Lipopolysaccharide (LPS) causes endothelial cell injury both in vitro and in vivo. It is widely believed that this injury in vivo enhances the transport of macromolecules from plasma into the interstitial space of the underlying artery wall. A new technique was used in rats to obtain high resolution transmural profiles of macromolecules in vivo. We compared the time course of the macromolecular transport into the aortic tissue in vivo after LPS injection to that of LPS-induced endothelial cell death and the proliferative response of the endothelium to LPS injury. At a dose of 1 mg LPS/kg body wt, endothelial cell death reached a maximum by 36 hours after LPS injection and remained elevated for 96 hours; the peak of the S phase of endothelial cell proliferation was observed 48 hours after injection. To examine the effect of LPS on macromolecular accumulation, we measured aortic intimal and medial transmural concentration profiles of horseradish peroxidase (HRP) after circulation of HRP for 15 minutes.

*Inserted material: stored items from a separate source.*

Lemma uniqueParticipants_replaceById v l :
  NoDup (Participant.userId <$> VideoSession.participants v) →
  Forall (λ v, NoDup (Participant.userId <$> VideoSession.participants v)) l →
  Forall (λ v, NoDup (Participant.userId <$> VideoSession.participants v))
         (replaceById v l).
Proof.
  intros Hv Hl. unfold replaceById. apply Forall_fmap.
  eapply Forall_impl; [exact Hl|]. intros w Hw. simpl.
  by destruct (String.eqb _ _).
Qed.

(** A status update changes the stored sessions only through
    [updated]. *)
Lemma updateSessionStatus_sessions e user room newStatus notes db :
  videoSessions (snd (run (updateSessionStatus e user room newStatus notes) db))
    = videoSessions db
  ∨ ∃ v, v ∈ videoSessions db
         ∧ videoSessions
             (snd (run (updateSessionStatus e user room newStatus notes) db))
           = replaceById (updated e user newStatus notes v) (videoSessions db).
Proof.
  destruct (findOneByRoom room db) as [v|] eqn:Hfind; cycle 1.
  { left. unfold updateSessionStatus, run. by rewrite bind_query, Hfind. }
  destruct (isParty (VideoSession.patientId v) (VideoSession.therapistId v)
              user) eqn:Hparty; cycle 1.
  { left. unfold updateSessionStatus, run.
    by rewrite bind_query, Hfind, Hparty. }
  destruct (decide (newStatus = "ended" ∧ appointmentWriteFails e = true))
    as [[-> Hdown]|Hup].
  { left. by rewrite (updateSessionStatus_store_down e user room notes db v). }
  destruct (decide (VideoSession.status v = newStatus
                    ∨ validStatus newStatus = true)) as [Hvalid|Hinvalid].
  { right. exists v. split; [by eapply find_elem_of|].
    rewrite (updateSessionStatus_ok e user room newStatus notes db v);
      [done..|].
    intros ->. destruct (appointmentWriteFails e); [|done].
    by destruct Hup. }
  left.
  assert (String.eqb newStatus "ended" = false) as Hended.
  { apply eqb_false. intros ->. apply Hinvalid. by right. }
  destruct (findOneByRoom_findById _ _ _ Hfind) as [w Hw].
  destruct (applyStatus_fields e newStatus v) as (Hid1 & Hst1 & _).
  destruct (applyNotes_fields user notes (applyStatus e newStatus v))
    as (Hid2 & Hst2 & _).
  destruct (preSave_fields (now e) (random e)
              (applyNotes user notes (applyStatus e newStatus v)))
    as (Hid3 & Hst3 & _).
  unfold updateSessionStatus, run.
  rewrite bind_query, Hfind, Hparty. cbn [negb]. cbv zeta.
  rewrite Hended, bind_ret. unfold save. cbv zeta.
  rewrite bind_assoc_run, bind_query, Hid3, Hid2, Hid1, Hw.
  rewrite bool_decide_true by eauto. cbn [negb].
  rewrite Hst3, Hst2, Hst1.
  assert (String.eqb (VideoSession.status v) newStatus = false) as ->.
  { apply eqb_false. intros H. apply Hinvalid. by left. }
  assert (validStatus newStatus = false) as ->.
  { apply not_true_is_false. intros H. apply Hinvalid. by right. }
  done.
Qed.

The data revealed a transient increase in total aortic accumulation (reflecting predominantly the media), which was maximal between 12 and 48 hours after LPS injection. Although total medial accumulation was found to return to near control levels by 72 hours after LPS injection, intimal accumulation remained elevated above control levels for 120 hours. When HRP was added to the perfusate of an in situ aorta preparation at a near zero transmural pressure gradient, the resulting transmural concentration profiles across aortas from control rats and from rats given LPS 24 hours previously were indistinguishable, whereas a pressure gradient of 60 mm Hg revealed LPS-altered concentration profiles analogous to those in vivo. This suggests that the accumulation of HRP observed in vivo was driven by increased convective transport. These results reveal that LPS enhances entry of macromolecules into the aorta wall in vivo. The changes in macromolecular transport do not, however, correlate temporally with endothelial cell death or proliferation. The results are consistent with an LPS-induced decrease in the endothelial barrier function, which precedes, and may be independent of, cell death and a transient increase in convective transport across the media due to alterations in the barrier function of the internal elastic lamina.